Stored items from a collection
-=-=-

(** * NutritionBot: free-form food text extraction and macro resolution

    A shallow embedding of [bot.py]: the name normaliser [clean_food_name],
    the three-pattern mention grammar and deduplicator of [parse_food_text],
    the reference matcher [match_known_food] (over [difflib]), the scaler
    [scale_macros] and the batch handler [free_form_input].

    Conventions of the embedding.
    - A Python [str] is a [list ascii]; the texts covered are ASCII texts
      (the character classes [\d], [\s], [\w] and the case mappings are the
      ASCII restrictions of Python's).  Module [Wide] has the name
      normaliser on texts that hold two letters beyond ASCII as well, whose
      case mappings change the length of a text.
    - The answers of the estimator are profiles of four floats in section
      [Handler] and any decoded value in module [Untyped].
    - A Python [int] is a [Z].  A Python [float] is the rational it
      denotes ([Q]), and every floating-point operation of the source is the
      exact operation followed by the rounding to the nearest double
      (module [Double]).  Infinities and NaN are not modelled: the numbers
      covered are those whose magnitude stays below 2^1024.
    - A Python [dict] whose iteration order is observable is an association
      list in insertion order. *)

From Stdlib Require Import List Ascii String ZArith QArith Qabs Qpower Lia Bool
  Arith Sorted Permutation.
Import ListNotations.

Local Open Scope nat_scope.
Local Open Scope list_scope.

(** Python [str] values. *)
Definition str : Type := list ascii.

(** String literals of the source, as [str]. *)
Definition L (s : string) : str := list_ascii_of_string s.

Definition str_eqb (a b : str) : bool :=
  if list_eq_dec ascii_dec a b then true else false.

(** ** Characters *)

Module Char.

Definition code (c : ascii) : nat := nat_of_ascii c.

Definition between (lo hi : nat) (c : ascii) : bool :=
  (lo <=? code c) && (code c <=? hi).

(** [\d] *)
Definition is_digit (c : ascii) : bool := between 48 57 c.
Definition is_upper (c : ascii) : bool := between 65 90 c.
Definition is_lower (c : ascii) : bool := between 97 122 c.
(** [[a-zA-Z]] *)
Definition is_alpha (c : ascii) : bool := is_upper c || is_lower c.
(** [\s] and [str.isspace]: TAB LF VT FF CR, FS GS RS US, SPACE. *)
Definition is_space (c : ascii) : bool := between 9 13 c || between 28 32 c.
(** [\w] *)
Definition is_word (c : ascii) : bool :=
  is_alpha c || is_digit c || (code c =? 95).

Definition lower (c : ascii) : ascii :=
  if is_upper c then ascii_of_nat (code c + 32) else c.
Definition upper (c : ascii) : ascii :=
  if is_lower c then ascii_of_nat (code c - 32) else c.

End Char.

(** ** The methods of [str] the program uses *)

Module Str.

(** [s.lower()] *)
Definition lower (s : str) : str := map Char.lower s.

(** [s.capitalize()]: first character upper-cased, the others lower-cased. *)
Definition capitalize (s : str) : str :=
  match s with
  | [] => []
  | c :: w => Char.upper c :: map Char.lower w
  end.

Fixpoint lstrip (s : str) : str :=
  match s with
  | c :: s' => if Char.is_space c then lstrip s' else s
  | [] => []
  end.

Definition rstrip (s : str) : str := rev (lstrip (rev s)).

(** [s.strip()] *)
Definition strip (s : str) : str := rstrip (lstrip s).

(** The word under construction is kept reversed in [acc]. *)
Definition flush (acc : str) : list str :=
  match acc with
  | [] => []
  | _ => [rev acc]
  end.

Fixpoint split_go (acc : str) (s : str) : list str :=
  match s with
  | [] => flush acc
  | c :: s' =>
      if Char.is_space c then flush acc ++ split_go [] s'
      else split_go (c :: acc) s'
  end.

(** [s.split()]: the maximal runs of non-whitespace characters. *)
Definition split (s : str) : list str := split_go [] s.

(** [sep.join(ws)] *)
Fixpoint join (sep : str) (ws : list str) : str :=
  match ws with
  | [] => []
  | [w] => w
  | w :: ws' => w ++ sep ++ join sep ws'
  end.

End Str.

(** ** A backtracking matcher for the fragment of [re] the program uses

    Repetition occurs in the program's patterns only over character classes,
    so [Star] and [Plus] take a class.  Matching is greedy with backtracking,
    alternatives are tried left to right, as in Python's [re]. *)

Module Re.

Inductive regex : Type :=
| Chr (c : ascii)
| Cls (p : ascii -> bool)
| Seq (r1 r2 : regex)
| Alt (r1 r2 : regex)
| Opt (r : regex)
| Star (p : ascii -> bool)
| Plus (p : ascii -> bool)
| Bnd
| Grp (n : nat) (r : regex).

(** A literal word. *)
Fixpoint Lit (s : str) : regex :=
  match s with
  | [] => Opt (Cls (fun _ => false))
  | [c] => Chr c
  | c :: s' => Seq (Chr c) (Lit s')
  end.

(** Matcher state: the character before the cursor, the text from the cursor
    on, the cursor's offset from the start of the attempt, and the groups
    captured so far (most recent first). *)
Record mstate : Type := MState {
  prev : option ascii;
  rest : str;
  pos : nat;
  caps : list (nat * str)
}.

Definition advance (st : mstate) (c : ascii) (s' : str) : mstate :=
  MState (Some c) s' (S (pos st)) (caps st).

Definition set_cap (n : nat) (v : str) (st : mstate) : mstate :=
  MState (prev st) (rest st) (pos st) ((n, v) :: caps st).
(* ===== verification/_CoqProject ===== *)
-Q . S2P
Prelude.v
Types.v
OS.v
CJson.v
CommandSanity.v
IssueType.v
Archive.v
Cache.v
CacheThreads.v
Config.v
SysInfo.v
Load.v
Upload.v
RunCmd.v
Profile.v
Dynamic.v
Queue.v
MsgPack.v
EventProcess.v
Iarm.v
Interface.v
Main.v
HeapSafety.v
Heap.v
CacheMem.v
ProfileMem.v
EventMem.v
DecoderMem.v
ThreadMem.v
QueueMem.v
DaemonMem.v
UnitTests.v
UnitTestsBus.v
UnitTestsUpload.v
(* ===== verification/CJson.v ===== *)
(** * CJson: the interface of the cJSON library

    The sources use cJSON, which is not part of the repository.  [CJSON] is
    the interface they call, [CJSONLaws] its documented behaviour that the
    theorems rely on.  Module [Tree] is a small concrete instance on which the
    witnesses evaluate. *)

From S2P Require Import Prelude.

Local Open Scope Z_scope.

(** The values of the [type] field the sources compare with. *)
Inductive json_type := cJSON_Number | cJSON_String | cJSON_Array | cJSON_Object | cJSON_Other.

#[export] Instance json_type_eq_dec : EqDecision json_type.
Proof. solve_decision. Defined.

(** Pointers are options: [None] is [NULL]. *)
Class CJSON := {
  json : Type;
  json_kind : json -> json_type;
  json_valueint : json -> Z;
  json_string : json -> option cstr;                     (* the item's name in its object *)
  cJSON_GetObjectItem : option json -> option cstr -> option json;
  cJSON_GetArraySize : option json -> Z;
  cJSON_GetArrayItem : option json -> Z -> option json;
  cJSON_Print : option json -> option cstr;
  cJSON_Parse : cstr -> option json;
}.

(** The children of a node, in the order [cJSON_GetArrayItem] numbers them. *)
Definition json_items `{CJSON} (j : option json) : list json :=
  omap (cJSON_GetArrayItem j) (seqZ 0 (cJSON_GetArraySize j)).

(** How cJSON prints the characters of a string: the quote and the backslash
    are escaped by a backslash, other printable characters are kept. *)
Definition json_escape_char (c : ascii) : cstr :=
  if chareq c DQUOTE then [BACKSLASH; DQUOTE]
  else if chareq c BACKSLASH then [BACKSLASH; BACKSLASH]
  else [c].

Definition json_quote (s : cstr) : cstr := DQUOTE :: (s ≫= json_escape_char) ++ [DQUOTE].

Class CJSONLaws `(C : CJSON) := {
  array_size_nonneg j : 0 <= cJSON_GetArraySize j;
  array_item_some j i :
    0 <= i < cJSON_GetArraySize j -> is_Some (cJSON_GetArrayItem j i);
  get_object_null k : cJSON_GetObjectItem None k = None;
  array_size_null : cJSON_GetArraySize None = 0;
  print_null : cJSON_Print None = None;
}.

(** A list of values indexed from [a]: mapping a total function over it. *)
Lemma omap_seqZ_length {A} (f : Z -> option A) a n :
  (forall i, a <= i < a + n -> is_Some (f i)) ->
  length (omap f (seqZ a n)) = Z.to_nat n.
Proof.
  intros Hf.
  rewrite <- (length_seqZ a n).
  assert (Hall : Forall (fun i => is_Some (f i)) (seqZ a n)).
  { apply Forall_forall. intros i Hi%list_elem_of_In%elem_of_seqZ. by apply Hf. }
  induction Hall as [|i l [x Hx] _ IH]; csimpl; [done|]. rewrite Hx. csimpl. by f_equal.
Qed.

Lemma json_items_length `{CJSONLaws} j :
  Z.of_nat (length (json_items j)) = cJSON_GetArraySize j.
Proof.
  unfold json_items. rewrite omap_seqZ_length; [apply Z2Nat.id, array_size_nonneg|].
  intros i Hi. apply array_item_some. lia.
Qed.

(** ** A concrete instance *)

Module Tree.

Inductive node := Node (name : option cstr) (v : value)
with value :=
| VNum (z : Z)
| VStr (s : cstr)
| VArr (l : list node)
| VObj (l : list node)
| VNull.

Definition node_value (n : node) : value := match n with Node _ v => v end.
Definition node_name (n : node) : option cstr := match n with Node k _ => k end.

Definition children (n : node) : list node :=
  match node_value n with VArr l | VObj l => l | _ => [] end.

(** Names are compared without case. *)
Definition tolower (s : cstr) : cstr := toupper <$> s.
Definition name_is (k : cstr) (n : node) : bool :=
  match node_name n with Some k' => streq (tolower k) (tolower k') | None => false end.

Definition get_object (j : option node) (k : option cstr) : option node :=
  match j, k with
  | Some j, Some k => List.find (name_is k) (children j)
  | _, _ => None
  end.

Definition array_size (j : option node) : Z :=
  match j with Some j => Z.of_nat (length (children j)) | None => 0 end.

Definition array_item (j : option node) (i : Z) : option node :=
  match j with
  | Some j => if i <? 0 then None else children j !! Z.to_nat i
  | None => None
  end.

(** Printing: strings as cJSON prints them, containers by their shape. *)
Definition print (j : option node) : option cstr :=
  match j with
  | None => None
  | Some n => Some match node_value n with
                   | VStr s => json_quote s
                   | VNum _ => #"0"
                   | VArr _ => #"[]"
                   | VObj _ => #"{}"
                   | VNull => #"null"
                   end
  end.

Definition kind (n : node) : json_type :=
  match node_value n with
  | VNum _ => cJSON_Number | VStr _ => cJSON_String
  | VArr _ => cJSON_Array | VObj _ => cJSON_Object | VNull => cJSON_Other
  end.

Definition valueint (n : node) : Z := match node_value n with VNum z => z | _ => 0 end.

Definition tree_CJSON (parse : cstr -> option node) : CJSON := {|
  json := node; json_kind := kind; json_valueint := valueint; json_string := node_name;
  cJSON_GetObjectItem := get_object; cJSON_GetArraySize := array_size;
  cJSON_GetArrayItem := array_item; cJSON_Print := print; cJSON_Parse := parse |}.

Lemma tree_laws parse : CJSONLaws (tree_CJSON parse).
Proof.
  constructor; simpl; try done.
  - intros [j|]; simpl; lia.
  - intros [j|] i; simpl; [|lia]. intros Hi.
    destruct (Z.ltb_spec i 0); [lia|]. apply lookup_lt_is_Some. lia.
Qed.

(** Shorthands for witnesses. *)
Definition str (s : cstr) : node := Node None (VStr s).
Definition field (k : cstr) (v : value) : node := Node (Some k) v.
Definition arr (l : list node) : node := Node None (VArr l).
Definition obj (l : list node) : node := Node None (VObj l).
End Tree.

-=-=-

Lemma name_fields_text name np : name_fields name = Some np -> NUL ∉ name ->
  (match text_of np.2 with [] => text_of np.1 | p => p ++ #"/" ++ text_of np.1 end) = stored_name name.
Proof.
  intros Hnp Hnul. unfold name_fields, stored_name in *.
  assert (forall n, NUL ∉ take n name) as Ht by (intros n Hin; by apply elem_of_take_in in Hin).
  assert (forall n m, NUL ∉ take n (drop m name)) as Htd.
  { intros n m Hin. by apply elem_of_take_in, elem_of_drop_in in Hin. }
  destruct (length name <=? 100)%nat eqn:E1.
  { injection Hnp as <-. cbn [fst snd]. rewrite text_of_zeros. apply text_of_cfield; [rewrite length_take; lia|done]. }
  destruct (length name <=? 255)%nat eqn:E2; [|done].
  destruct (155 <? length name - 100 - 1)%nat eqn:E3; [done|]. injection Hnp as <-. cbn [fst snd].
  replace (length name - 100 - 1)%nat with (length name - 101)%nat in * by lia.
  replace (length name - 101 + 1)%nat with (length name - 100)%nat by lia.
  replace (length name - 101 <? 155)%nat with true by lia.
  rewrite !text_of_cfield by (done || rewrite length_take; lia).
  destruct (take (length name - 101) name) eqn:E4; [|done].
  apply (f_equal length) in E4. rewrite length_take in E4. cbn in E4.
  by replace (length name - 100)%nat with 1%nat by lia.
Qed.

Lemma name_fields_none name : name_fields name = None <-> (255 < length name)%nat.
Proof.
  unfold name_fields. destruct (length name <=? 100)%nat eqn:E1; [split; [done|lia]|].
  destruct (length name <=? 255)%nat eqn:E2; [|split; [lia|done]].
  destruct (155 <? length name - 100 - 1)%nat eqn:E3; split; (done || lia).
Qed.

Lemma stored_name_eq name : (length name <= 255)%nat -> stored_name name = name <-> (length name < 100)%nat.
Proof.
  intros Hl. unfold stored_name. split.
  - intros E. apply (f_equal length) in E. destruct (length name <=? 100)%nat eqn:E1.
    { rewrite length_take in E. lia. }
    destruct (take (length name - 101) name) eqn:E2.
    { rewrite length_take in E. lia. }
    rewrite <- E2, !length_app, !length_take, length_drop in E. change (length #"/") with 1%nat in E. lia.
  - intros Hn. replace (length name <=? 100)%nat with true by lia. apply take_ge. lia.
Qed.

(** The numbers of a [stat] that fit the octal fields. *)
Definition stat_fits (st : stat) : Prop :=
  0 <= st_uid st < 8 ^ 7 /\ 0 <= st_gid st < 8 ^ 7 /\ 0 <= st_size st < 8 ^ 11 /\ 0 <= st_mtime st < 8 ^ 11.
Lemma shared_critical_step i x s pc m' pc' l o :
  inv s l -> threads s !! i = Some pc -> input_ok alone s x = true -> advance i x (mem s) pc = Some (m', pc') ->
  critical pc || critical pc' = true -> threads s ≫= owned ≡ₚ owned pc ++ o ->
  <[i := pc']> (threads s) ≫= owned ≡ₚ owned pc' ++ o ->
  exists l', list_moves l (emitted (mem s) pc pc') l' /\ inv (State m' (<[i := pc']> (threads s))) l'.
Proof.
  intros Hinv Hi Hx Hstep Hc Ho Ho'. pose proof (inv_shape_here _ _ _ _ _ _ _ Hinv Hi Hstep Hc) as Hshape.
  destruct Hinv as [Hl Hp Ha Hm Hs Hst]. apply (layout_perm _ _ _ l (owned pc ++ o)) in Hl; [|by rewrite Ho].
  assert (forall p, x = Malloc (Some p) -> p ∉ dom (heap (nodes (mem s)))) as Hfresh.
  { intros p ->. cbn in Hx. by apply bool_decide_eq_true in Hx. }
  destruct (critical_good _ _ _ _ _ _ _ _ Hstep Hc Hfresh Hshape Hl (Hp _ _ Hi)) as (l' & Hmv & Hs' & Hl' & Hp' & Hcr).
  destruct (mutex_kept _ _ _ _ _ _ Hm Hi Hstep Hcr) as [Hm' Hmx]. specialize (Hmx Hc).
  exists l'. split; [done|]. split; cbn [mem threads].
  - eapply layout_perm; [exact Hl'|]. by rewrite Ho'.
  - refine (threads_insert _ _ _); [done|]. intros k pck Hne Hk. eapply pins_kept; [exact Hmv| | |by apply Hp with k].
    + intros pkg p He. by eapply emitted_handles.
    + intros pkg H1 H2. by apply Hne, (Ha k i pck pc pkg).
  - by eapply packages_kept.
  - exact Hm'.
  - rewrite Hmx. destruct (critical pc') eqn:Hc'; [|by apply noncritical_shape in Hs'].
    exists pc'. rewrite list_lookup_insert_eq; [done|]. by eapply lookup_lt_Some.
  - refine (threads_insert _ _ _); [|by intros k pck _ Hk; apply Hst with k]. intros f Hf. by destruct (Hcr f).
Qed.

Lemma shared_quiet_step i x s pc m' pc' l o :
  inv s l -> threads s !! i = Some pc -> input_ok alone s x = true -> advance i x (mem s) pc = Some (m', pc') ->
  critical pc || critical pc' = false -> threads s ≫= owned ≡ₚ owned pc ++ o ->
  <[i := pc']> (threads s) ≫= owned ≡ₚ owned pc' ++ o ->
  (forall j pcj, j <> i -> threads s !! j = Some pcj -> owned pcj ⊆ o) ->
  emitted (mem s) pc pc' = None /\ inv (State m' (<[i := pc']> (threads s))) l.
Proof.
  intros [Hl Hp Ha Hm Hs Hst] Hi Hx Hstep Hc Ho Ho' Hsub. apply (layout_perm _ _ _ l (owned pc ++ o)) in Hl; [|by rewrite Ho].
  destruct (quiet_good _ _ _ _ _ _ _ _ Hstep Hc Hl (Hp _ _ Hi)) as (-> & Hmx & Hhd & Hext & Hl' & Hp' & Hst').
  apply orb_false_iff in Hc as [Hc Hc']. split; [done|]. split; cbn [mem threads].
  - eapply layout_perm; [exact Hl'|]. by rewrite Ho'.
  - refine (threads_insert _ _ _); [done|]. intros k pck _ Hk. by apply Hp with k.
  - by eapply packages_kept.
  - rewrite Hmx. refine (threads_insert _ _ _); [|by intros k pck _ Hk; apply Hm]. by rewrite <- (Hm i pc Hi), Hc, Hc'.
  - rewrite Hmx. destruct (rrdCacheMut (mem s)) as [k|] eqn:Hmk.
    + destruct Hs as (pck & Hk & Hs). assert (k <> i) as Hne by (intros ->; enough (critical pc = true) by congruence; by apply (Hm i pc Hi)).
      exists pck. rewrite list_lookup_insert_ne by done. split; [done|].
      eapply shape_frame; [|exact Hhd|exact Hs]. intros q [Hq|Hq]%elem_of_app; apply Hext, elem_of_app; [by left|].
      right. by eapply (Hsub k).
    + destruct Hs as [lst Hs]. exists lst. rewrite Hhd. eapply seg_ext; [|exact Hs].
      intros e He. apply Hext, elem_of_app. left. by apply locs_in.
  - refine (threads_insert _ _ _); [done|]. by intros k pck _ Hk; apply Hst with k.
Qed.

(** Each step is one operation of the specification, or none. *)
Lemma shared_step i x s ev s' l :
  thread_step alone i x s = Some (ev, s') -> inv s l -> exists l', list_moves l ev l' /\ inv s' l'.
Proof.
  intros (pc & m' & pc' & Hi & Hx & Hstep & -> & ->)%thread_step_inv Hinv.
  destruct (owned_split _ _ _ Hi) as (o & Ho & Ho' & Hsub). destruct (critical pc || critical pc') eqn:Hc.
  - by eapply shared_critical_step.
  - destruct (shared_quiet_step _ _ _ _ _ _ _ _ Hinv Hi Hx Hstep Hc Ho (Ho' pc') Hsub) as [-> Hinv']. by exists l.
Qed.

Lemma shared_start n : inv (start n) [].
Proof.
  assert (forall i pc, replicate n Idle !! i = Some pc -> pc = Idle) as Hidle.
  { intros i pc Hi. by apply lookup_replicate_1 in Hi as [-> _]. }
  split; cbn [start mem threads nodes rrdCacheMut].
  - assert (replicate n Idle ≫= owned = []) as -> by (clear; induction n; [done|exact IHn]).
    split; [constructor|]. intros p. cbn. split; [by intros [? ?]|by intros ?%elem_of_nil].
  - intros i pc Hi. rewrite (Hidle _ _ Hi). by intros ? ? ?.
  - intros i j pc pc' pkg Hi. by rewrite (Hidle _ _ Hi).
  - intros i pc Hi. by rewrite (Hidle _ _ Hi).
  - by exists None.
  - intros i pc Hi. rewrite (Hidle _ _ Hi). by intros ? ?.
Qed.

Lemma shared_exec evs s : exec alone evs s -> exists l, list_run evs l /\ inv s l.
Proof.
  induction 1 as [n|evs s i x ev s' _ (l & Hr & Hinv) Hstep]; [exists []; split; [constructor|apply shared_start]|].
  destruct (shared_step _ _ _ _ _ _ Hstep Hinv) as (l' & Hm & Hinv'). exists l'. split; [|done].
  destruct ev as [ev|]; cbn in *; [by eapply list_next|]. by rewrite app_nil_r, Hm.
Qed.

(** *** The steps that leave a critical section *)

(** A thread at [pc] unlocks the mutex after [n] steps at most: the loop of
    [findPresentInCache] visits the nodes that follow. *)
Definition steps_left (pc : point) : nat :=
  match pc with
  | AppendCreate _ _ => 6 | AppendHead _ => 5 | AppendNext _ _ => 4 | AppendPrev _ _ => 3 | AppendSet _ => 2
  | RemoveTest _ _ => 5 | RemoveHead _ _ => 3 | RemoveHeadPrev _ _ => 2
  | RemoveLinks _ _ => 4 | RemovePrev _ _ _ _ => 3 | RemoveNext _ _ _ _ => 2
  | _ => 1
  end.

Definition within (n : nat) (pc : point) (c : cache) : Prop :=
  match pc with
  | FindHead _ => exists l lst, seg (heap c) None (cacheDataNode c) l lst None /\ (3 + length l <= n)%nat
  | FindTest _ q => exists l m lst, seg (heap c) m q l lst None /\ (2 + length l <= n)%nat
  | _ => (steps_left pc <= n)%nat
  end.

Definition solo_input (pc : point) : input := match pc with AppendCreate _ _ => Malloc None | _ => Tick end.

-=-=-

Reproduce the lines above, beginning at the line with "VStr (s : cstr)" and stopping after the line with "Definition node_name (n", exactly as they are.

| VStr (s : cstr)
| VArr (l : list node)
| VObj (l : list node)
| VNull.

Definition node_value (n : node) : value := match n with Node _ v => v end.
Definition node_name (n : node) : option cstr := match n with Node k _ => k end.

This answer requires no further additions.